Work instructions> Only the closing stretch of the material belongs in the answer: the line containing "setSelected key true w1" and every line after it, copied exactly.
--- START ---
Lemma advance_timers dt w :
  timers (advance dt w) = filter (λ p, ¬ p.1 ≤ now w + dt) (timers w).
Proof.
  unfold advance. by rewrite (proj1 (proj2 (foldl_run_callback _ _))).
Qed.

Lemma advance_fired dt w p :
  p ∈ timers w → p.1 ≤ now w + dt → isResizingState (advance dt w) = false.
Proof.
  intros Hin Hdue. unfold advance.
  rewrite (proj2 (proj2 (proj2 (proj2 (foldl_run_callback _ _))))).
  assert (Hf : p ∈ filter (λ p, p.1 ≤ now w + dt) (timers w))
    by (apply list_elem_of_filter; done).
  destruct (filter _ (timers w)); [by apply elem_of_nil in Hf | done].
Qed.

Lemma elem_of_insert_timer p q l :
  q ∈ insert_timer p l ↔ q = p ∨ q ∈ l.
Proof.
  induction l as [|r l IH]; simpl.
  - rewrite list_elem_of_singleton. split; [by left | intros [?|H]; [done|]].
    by apply elem_of_nil in H.
  - case_decide; rewrite !elem_of_cons; [rewrite IH|]; tauto.
Qed.

(** X3: The node never stays resizing: whatever timers are pending, once 200 ms
    have passed after a call of [onResizeEnd], with no new resize start in
    between, [isResizing] is false.  This holds however often [onResizeEnd]
    was called before. *)
Theorem onResizeEnd_eventually_not_resizing (nodeKey : NodeKey)
    (nextWidth nextHeight : Dimension) (dt : nat) (w : World) :
  200 ≤ dt →
  ∃ w1, onResizeEnd nodeKey nextWidth nextHeight w = Return tt w1
    ∧ isResizingState (advance dt w1) = false.
Proof.
  intros Hdt.
  destruct (onResizeEnd_run nodeKey nextWidth nextHeight w)
    as (w1 & Hrun & _ & Hnow & Ht & _).
  exists w1. split; [done|].
  apply (advance_fired dt w1 (now w + 200, ResetIsResizing)).
  - rewrite Ht. apply elem_of_insert_timer. by left.
  - simpl. lia.
Qed.

Lemma onResizeEnd_eventually_not_resizing_witness :
  ∃ w1, onResizeEnd "img1" (number 320) (number 210) secondResizeEnd = Return tt w1
    ∧ isResizingState (advance 200 w1) = false.
Proof.
  apply (onResizeEnd_eventually_not_resizing "img1" (number 320) (number 210)
           200 secondResizeEnd). lia.
Defined.

(** X4: A resize that starts less than 200 ms after a resize-end does not cancel
    the reset that resize-end scheduled: the node is resizing when the new
    drag starts, and is no longer resizing once the 200 ms are over, although
    the new drag has not ended. *)
Theorem onResizeStart_keeps_pending_reset (nodeKey : NodeKey)
    (nextWidth nextHeight : Dimension) (dt1 dt2 : nat) (w : World) :
  dt1 < 200 →
  200 ≤ dt1 + dt2 →
  ∃ w1 w3, onResizeEnd nodeKey nextWidth nextHeight w = Return tt w1
    ∧ onResizeStart (advance dt1 w1) = Return tt w3
    ∧ isResizingState w3 = true
    ∧ isResizingState (advance dt2 w3) = false.
Proof.
  intros H1 H2.
  destruct (onResizeEnd_run nodeKey nextWidth nextHeight w)
    as (w1 & Hrun & _ & Hnow & Ht & _).
  exists w1, (set_isResizingState true (advance dt1 w1)).
  split; [done|]. split; [done|]. split; [done|].
  apply (advance_fired dt2 _ (now w + 200, ResetIsResizing)).
  - simpl. rewrite advance_timers. apply list_elem_of_filter. split.
    + simpl. lia.
    + rewrite Ht. apply elem_of_insert_timer. by left.
  - simpl. rewrite advance_now. lia.
Qed.

Lemma onResizeStart_keeps_pending_reset_witness :
  ∃ w1 w3, onResizeEnd "img1" (number 300) (number 200) resizingWorld = Return tt w1
    ∧ onResizeStart (advance 100 w1) = Return tt w3
    ∧ isResizingState w3 = true
    ∧ isResizingState (advance 100 w3) = false.
Proof.
  apply (onResizeStart_keeps_pending_reset "img1" (number 300) (number 200)
           100 100 resizingWorld); lia.
Defined.

(** ** Clicks, again *)

Lemma set_selection_same w : set_selection (selection w) w = w.
Proof. by destruct w. Qed.

(** X5: [onClick] never throws and never changes anything but the selection: no
    node, no focus, no timer, no default action.  It reports the event as
    handled exactly when the node is resizing or the target is the image
    reference, and when it declines the world is untouched. *)
Theorem onClick_touches_only_selection (nodeKey : NodeKey)
    (isSelected isResizing : bool) (event : MouseEvent) (w : World) :
  ∃ handled w',
    onClick nodeKey isSelected isResizing event w = Return handled w'
    ∧ w' = set_selection (selection w') w
    ∧ (handled = true ↔ isResizing = true ∨ me_target event = imageRef w)
    ∧ (handled = false → w' = w).
Proof.
  unfold onClick. unfold_M. destruct isResizing.
  { exists true, w. rewrite set_selection_same. split; [done|]. split; [done|].
    split; [tauto | done]. }
  destruct (decide (me_target event = imageRef w)) as [Heq|Hne].
  - rewrite bool_decide_eq_true_2 by done.
    assert (∃ w', (if shiftKey event then setSelected nodeKey (negb isSelected)
                   else λ w0, match clearSelection w0 with
                              | Return _ w1 => setSelected nodeKey true w1
                              | Throw e w1 => Throw e w1
                              end) w = Return tt w'
                  ∧ w' = set_selection (selection w') w) as (w' & Hrun & Hw').
    { destruct (shiftKey event).
      - rewrite setSelected_run. by eexists.
      - rewrite clearSelection_run, setSelected_run. eexists. split; [done|].
        by destruct (isNodeSelection (selection w)). }
    rewrite Hrun. exists true, w'. split; [done|]. split; [done|].
    split; [tauto | done].
  - rewrite bool_decide_eq_false_2 by done.
    exists false, w. rewrite set_selection_same. split; [reflexivity|].
    split; [done|]. split; [|done]. split; [done|]. intros [?|?]; done.
Qed.

(** X6: Once a resize has started, the listener of this instance consumes every
    click and every right-click-on-image command, whatever the target and
    without any effect: the listeners that come after it on the bus do not
    run. *)
Theorem resizing_swallows_clicks (nodeKey : NodeKey) (showCaption : bool)
    (caption activeEditor : LexicalEditor) (isSelected : bool)
    (event : MouseEvent) (lower : list (M bool)) (w : World) :
  ∃ w1, onResizeStart w = Return tt w1
    ∧ triggerCommandListeners
        (currentListener nodeKey showCaption caption isSelected
           (CLICK_COMMAND event) activeEditor :: lower) w1 = Return true w1
    ∧ triggerCommandListeners
        (currentListener nodeKey showCaption caption isSelected
           (RIGHT_CLICK_IMAGE_COMMAND event) activeEditor :: lower) w1
      = Return true w1
    ∧ selection w1 = selection w
    ∧ timers w1 = timers w.
Proof.
  exists (set_isResizingState true w). split; [done|].
  unfold currentListener. simpl. unfold_M. by repeat split.
Qed.

(** X7: When the node is not resizing, a click whose target is not the image
    reference is passed on unchanged: the bus goes on with the later
    listeners from the same world. *)
Theorem click_elsewhere_passes_on (nodeKey : NodeKey) (showCaption : bool)
    (caption activeEditor : LexicalEditor) (isSelected : bool)
    (event : MouseEvent) (lower : list (M bool)) (w : World) :
  me_target event ≠ imageRef w →
  triggerCommandListeners
    (commandListener nodeKey showCaption caption isSelected false
       (CLICK_COMMAND event) activeEditor :: lower) w
  = triggerCommandListeners lower w.
Proof.
  intros Hne. simpl. unfold onClick. unfold_M.
  by rewrite bool_decide_eq_false_2.
Qed.

Lemma click_elsewhere_passes_on_witness :
  triggerCommandListeners
    (commandListener "img1" false captionEditor true false
       (CLICK_COMMAND clickElsewhere) parentEditor
     :: [onClick "img2" false false clickElsewhere]) selectedWorld
  = triggerCommandListeners [onClick "img2" false false clickElsewhere] selectedWorld.
Proof.
  apply (click_elsewhere_passes_on "img1" false captionEditor parentEditor true
           clickElsewhere [onClick "img2" false false clickElsewhere] selectedWorld).
  vm_compute. discriminate.
Defined.

(** ** Enter, again *)

(** X8: [onEnter] never throws and never changes the document.  When it reports
    the event as handled, the node was selected, the selection was a node
    selection designating exactly one live node, and the default action of
    the event has been prevented; when it declines, the world is untouched.
    So Enter on a selection of two nodes, or on a range selection, does
    nothing here. *)
Theorem onEnter_handled_or_untouched (showCaption : bool) (caption : LexicalEditor)
    (isSelected : bool) (event : KeyboardEvent) (w : World) :
  ∃ handled w',
    onEnter showCaption caption isSelected event w = Return handled w'
    ∧ nodeMap w' = nodeMap w
    ∧ (handled = true →
         isSelected = true
         ∧ isNodeSelection (selection w) = true
         ∧ length (liveNodes (nodeMap w) (selection w)) = 1
         ∧ ke_id event ∈ defaultPrevented w')
    ∧ (handled = false → w' = w).
Proof.
  unfold onEnter, getSelection, getNodes. unfold_M.
  destruct isSelected; simpl; [|by exists false, w].
  destruct (isNodeSelection (selection w)); simpl; [|by exists false, w].
  destruct (decide (length (liveNodes (nodeMap w) (selection w)) = 1)) as [H1|H1].
  2: { rewrite bool_decide_eq_false_2 by done. by exists false, w. }
  rewrite bool_decide_eq_true_2 by done.
  assert (Hin : ∀ X : gset nat, ke_id event ∈ {[ke_id event]} ∪ X).
  { intros X. apply elem_of_union_l. by apply elem_of_singleton. }
  destruct showCaption.
  { eexists true, _. split; [reflexivity|]. simpl. by repeat split. }
  destruct (buttonRef w) as [b|]; [|by exists false, w].
  destruct (bool_decide _); [|by exists false, w].
  eexists true, _. split; [reflexivity|]. simpl. by repeat split.
Qed.

(** ** Right click, again *)

(** X9: A context-menu event without a target makes [onRightClick] throw a
    [TypeError] (it reads [tagName] of [null]); nothing is dispatched and the
    world is untouched. *)
Theorem onRightClick_without_target_throws (nodeKey : NodeKey)
    (showCaption : bool) (caption editor : LexicalEditor)
    (isSelected isResizing : bool) (event : MouseEvent) (w : World) :
  me_target event = None →
  onRightClick nodeKey showCaption caption editor isSelected isResizing event w
  = Throw TypeError w.
Proof.
  intros Htgt. unfold onRightClick, getSelection. unfold_M. by rewrite Htgt.
Qed.

Lemma onRightClick_without_target_throws_witness :
  onRightClick "img1" false captionEditor parentEditor false false
    rightClickNoTarget imageRangeWorld
  = Throw TypeError imageRangeWorld.
Proof.
  exact (onRightClick_without_target_throws "img1" false captionEditor
           parentEditor false false rightClickNoTarget imageRangeWorld eq_refl).
Defined.

Lemma onRightClick_dispatch_run nodeKey showCaption caption editor isSelected
    isResizing event domElement w :
  me_target event = Some domElement →
  tagName domElement = "IMG" →
  isRangeSelection (selection w) = true →
  length (liveNodes (nodeMap w) (selection w)) = 1 →
  onRightClick nodeKey showCaption caption editor isSelected isResizing event w
  = match onClick nodeKey isSelected isResizing event
            (set_dispatched (dispatched w ++ [RIGHT_CLICK_IMAGE_COMMAND event]) w)
    with
    | Return _ w' => Return tt w'
    | Throw e w' => Throw e w'
    end.
Proof.
  intros Htgt Htag Hrange Hone.
  unfold onRightClick, getSelection, getNodes, dispatchCommand. unfold_M.
  rewrite Htgt. simpl. rewrite Hrange, Hone.
  rewrite !bool_decide_eq_true_2 by done. simpl. unfold_M.
  by destruct (onClick _ _ _ _ _) as [[] ?|].
Qed.

Lemma clear_then_select key w :
  match clearSelection w with
  | Return _ w1 => setSelected key true w1
  | Throw e w1 => Throw e w1
  end = Return tt (set_selection (Some (NodeSelection {[key]})) w).
Proof.
  rewrite clearSelection_run, setSelected_run.
  destruct (selection w) as [[]|] eqn:E; simpl; rewrite ?E; simpl;
    by rewrite (right_id_L ∅ (∪)).
Qed.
--- END ---
Your solution>
  | Return _ w1 => setSelected key true w1
  | Throw e w1 => Throw e w1
  end = Return tt (set_selection (Some (NodeSelection {[key]})) w).
Proof.
  rewrite clearSelection_run, setSelected_run.
  destruct (selection w) as [[]|] eqn:E; simpl; rewrite ?E; simpl;
    by rewrite (right_id_L ∅ (∪)).
Qed.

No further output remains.